Please join us for a special guest presentation this Friday, February 24th! As noted in my last email, Mine Egbatan has had to cancel her presentation due to the earthquake in Turkey, and we keep her in our thoughts during this time. However, we are excited and grateful for Elizabeth and Alice to step in and present for us!
Gorgons and Gatekeeping: Cognitive Access Tools for Inclusive Tabletop Roleplaying Games
Elizabeth McLain and Alice Rogers
Friday, February 24th, 3:30pm – Rosenwald 329
Refreshments will be provided
Abstract: During the pandemic, our disability community in Southwest Virginia began using inclusive gaming to remain connected when we needed to maintain social distancing. Meanwhile, interest in tabletop roleplaying games (TTRPGs) skyrocketed, especially Dungeons and Dragons Fifth Edition (DnD 5e). Several of our community members wanted to play DnD together, but some struggled to fully access and enjoy the game due to cognitive barriers. Memory, attention, interaction, and decision-making support can be helpful to players, including those with ADHD, autism, chemo brain, and increasingly common neurological manifestations of long COVID. Empowered by grant funding, our team of disabled investigators, collaborators, playtesters, and their allies is developing open access tools to support disabled players and unlock the community-building potential of DnD. Our first project features interactive character creators, one-page player decision guides, and spell cards. To ensure everyone can play, our tools use Fifth Edition materials available through the Open Gaming License, which allows creators outside of Wizards of the Coast to develop content for DnD.
Our presentation and interactive demonstration will focus on the process of designing with neurodivergent and disabled DnD players, the experience of using the tools, and how we plan to expand on them in the future.
Alice Rogers (MA Ethnomusicology, University of Maryland) is Manager of Studios Media and Lending Services at the Virginia Tech University Libraries. She is a member of the Virginia Tech Accessible Gaming Research Initiative. Her work includes technology education and the support of multimedia projects, with a focus on improving access to technology by producing additional documentation, providing in-person and online workshops, and selecting easy-to-use equipment as a first priority. Under her supervision, the Studios Technology Lending Desk has expanded its holdings of accessible technology and gaming equipment, including a collection of over 60 board and tabletop games. During the COVID-19 pandemic, she oversaw the creation of the library’s Twitch channel and programming on tabletop gaming and literature education, and supported the transition from in-person gaming events to online spaces, for which her team was given a Library Diversity Award.

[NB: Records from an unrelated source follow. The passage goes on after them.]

Lemma titledQuestion_same :
  sameButQuestionText titledQuestion (blankQuestion (JArr [])).
Proof.
  unfold titledQuestion, blankQuestion, obj, Json.setProp, sameButQuestionText.
  intros k Hk. apply lookup_insert_ne. congruence.
Qed.

Lemma questionText_not_validated_witness :
  errorOf (validateQuiz (quizOf [blankQuestion (JArr [])])) =
  errorOf (validateQuiz (quizOf [titledQuestion])).
Proof.
  refine (questionText_not_validated
            (list_to_map [(js "topic", JStr (js "Photosynthesis"));
                          (js "questions", JArr [titledQuestion])])
            [titledQuestion] [blankQuestion (JArr [])] _ _).
  - vm_compute. reflexivity.
  - constructor; [exact titledQuestion_same | constructor].
Defined.

(** *** multiple_choice questions *)

(** C4: the validator accepts a multiple_choice question whose four
    options are not pairwise distinct. *)
Lemma duplicate_options_accepted :
  validateQuiz duplicateOptionsQuiz = Ok duplicateOptionsQuiz ∧
  ∃ q options, questionsOf duplicateOptionsQuiz = [q] ∧
    Json.getProp q (js "options") = Ok (Some (JArr options)) ∧
    ¬ NoDup options.
Proof.
  split; [vm_compute; reflexivity |].
  exists (choiceQuestion "What do leaves absorb?"
            ["light"; "light"; "air"; "soil"] "light"),
         [JStr (js "light"); JStr (js "light"); JStr (js "air"); JStr (js "soil")].
  repeat split; try (vm_compute; reflexivity).
  intros Hnd. apply NoDup_cons in Hnd as [Hnotin _]. apply Hnotin. left.
Qed.

(** C5: a multiple_choice question is rejected with InvalidOptions when
    its options are not exactly 4 non-empty trimmed strings, with
    AnswerNotInOptions when they are and the correct answer is not one of
    them, and passes otherwise; a quiz fails with the error of its first
    failing question, and no quiz that holds a failing question is
    accepted. *)
Theorem multiple_choice_checks fields :
  fields !! js "questionType" = Some (JStr (js "multiple_choice")) →
  let options := fields !! js "options" in
  let correctAnswer := fields !! js "correctAnswer" in
  (¬ wellFormedOptions options →
     validateQuestion (JObj fields) = Throw InvalidOptions) ∧
  (wellFormedOptions options → ¬ answerAmong options correctAnswer →
     validateQuestion (JObj fields) = Throw AnswerNotInOptions) ∧
  (wellFormedOptions options → answerAmong options correctAnswer →
     validateQuestion (JObj fields) = Ok (JObj fields)) ∧
  (∀ quizFields before after e,
     quizFields !! js "questions" = Some (JArr (before ++ JObj fields :: after)) →
     Forall (λ q, isOk (validateQuestion q) = true) before →
     validateQuestion (JObj fields) = Throw e →
     validateQuiz (JObj quizFields) = Throw e) ∧
  (∀ quizFields qs,
     quizFields !! js "questions" = Some (JArr qs) → JObj fields ∈ qs →
     ¬ (wellFormedOptions options ∧ answerAmong options correctAnswer) →
     isOk (validateQuiz (JObj quizFields)) = false).
Proof.
  intros Htype options correctAnswer.
  pose proof (validateQuestion_choice fields Htype) as Hq.
  fold options correctAnswer in Hq.
  assert (Hbad : ¬ wellFormedOptions options →
                 validateQuestion (JObj fields) = Throw InvalidOptions).
  { intros Hwf. apply optionsInvalid_true in Hwf. rewrite Hq, Hwf. reflexivity. }
  assert (Hmiss : wellFormedOptions options → ¬ answerAmong options correctAnswer →
                  validateQuestion (JObj fields) = Throw AnswerNotInOptions).
  { intros Hwf Hans. rewrite Hq.
    rewrite (proj2 (optionsInvalid_false options) Hwf).
    rewrite <- (answerInOptions_true _ _ Hwf) in Hans.
    destruct (answerInOptions options correctAnswer); [congruence | reflexivity]. }
  split; [exact Hbad |]. split; [exact Hmiss |]. split; [| split].
  - intros Hwf Hans. rewrite Hq.
    rewrite (proj2 (optionsInvalid_false options) Hwf).
    rewrite (proj2 (answerInOptions_true _ _ Hwf) Hans). reflexivity.
  - intros quizFields before after e Hqs Hbefore He.
    rewrite (validateQuiz_questions _ _ Hqs).
    rewrite (validateQuestions_first_error _ _ _ _ Hbefore He). reflexivity.
  - intros quizFields qs Hqs Hin Hnot.
    rewrite (validateQuiz_questions _ _ Hqs).
    assert (Hrej : isOk (validateQuestion (JObj fields)) = false).
    { destruct (optionsInvalid options) eqn:Hinv.
      - apply optionsInvalid_true in Hinv. rewrite (Hbad Hinv). reflexivity.
      - apply optionsInvalid_false in Hinv.
        rewrite (Hmiss Hinv); [reflexivity |]. intros Hans. apply Hnot. auto. }
    pose proof (validateQuestions_rejects _ _ Hin Hrej) as Hall.
    destruct (validateQuestions qs); [discriminate | reflexivity].
Qed.

Lemma multiple_choice_checks_witness :
  validateQuestion (choiceQuestion "What do leaves absorb?"
                      ["light"; "air"; "soil"] "light") = Throw InvalidOptions ∧
  validateQuestion (choiceQuestion "What do leaves absorb?"
                      ["light"; "water"; "air"; "soil"] "Light")
    = Throw AnswerNotInOptions.
Proof.
  split.
  - refine (proj1 (multiple_choice_checks _ _) _).
    + vm_compute. reflexivity.
    + apply optionsInvalid_true. vm_compute. reflexivity.
  - refine (proj1 (proj2 (multiple_choice_checks _ _)) _ _).
    + vm_compute. reflexivity.
    + apply optionsInvalid_false. vm_compute. reflexivity.
    + intros Hans. apply answerInOptions_true in Hans.
      * vm_compute in Hans. discriminate Hans.
      * apply optionsInvalid_false. vm_compute. reflexivity.
Defined.

(** *** fill_in_the_blank questions *)

Lemma sameButBlankOptions_error q q' :
  sameButBlankOptions q q' →
  errorOf (validateQuestion q) = errorOf (validateQuestion q').
Proof.
  intros [-> | (fields & fields' & -> & -> & Htype & Hsame)]; [reflexivity |].
  assert (Htype' : fields' !! js "questionType"
                   = Some (JStr (js "fill_in_the_blank"))).
  { rewrite <- Hsame by js_neq. exact Htype. }
  rewrite (validateQuestion_blank _ Htype), (validateQuestion_blank _ Htype').
  reflexivity.
Qed.

(** C6: in every accepted quiz a fill_in_the_blank question has an empty
    options array; the validator empties whatever the candidate supplied,
    and the options supplied to such questions never change whether the
    quiz is accepted. *)
Theorem blank_options_normalized :
  (∀ quizData quiz q,
     validateQuiz quizData = Ok quiz → q ∈ questionsOf quiz →
     Json.getProp q (js "questionType")
       = Ok (Some (JStr (js "fill_in_the_blank"))) →
     Json.getProp q (js "options") = Ok (Some (JArr []))) ∧
  (∀ fields supplied,
     fields !! js "questionType" = Some (JStr (js "fill_in_the_blank")) →
     validateQuestion (JObj (<[js "options" := supplied]> fields))
       = Ok (JObj (<[js "options" := JArr []]> fields))) ∧
  (∀ fields qs qs',
     fields !! js "questions" = Some (JArr qs) →
     Forall2 sameButBlankOptions qs qs' →
     errorOf (validateQuiz (JObj (<[js "questions" := JArr qs']> fields))) =
     errorOf (validateQuiz (JObj fields))).
Proof.
  split; [| split].
  - intros quizData quiz q Hv Hin Htype.
    apply validateQuiz_Ok_inv in Hv as (fields & qs & qs' & -> & _ & Hqs & ->).
    unfold questionsOf in Hin. simpl in Hin. rewrite lookup_insert_eq in Hin.
    apply validateQuestions_Forall2 in Hqs.
    apply list_elem_of_lookup in Hin as [i Hi].
    destruct (Forall2_lookup_r _ _ _ _ _ Hqs Hi) as (q0 & _ & Hq0).
    apply validateQuestion_Ok_inv in Hq0
      as (qfields & -> & [[Hmc ->] | [_ ->]]).
    + simpl in Htype. rewrite Hmc in Htype. injection Htype as Htype.
      vm_compute in Htype. discriminate Htype.
    + simpl. rewrite lookup_insert_eq. reflexivity.
  - intros fields supplied Htype.
    rewrite validateQuestion_blank.
    + rewrite insert_insert_eq. reflexivity.
    + rewrite lookup_insert_ne by js_neq. exact Htype.
  - intros fields qs qs' Hqs Hrel.
    rewrite (validateQuiz_error fields qs Hqs).
    rewrite (validateQuiz_error _ qs') by apply lookup_insert_eq.
    symmetry. apply (validateQuestions_related sameButBlankOptions); [| exact Hrel].
    apply sameButBlankOptions_error.
Qed.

Elizabeth McLain (PhD. Musicology, University of Michigan) is an Instructor of Musicology and the interim co-director of the Disability Studies minor at Virginia Tech. As a transdisciplinary scholar, she maintains two active research specialties. Her work on music and spirituality since 1870 confronts assumptions about secularization by deciphering the spiritual and religious references in modernist and postmodernist musical compositions, as seen in the Journal of Musicological Research, her dissertation, and her contributions to Messiaen in Context and Mystic Modern: The Music, Thought, and Legacy of Charles Tournemire. McLain’s lived experience as a chronically ill cane-wielding autistic compels her to transform music scholarship through the principles of disability justice. She serves as co-chair of the Music and Disability Study Group of the American Musicological Society and is a professional member of RAMPD: Recording Artists and Music Professionals with Disabilities. By connecting disabled-run advocacy organizations, McLain combats ableism in academia with communities of care. Her research on disability culture and the arts has an (auto)ethnographic bent, capturing an insider’s perspective on the creative lives of disabled artists. With the support of an ACLS Digital Justice Seed Grant, her a2ru’s Ground Works team is documenting the inaugural CripTech incubator with an emphasis on ethical consent processes and access. She is also excited to be co-founding and co-directing the Disability Community Technology Center at Virginia Tech with Ashley Shew thanks to a generous grant from the Mellon Foundation. Her current book project is Krip Time: the Rhythm of Disabled Music, Life, and Activism.
Rogers and McLain’s accessible gaming project is supported by a Collaborative Research Grant from Virginia Tech Libraries (“Disability Community Building with Cognitively Accessible Tools for Tabletop Roleplaying Games” with Kayla B. McNabb) and the Mellon Foundation Higher Learning Program (“Just Disability Tech Futures” with Ashley Shew, Damien Williams, Andrea Pitts, and Tyechia Thompson).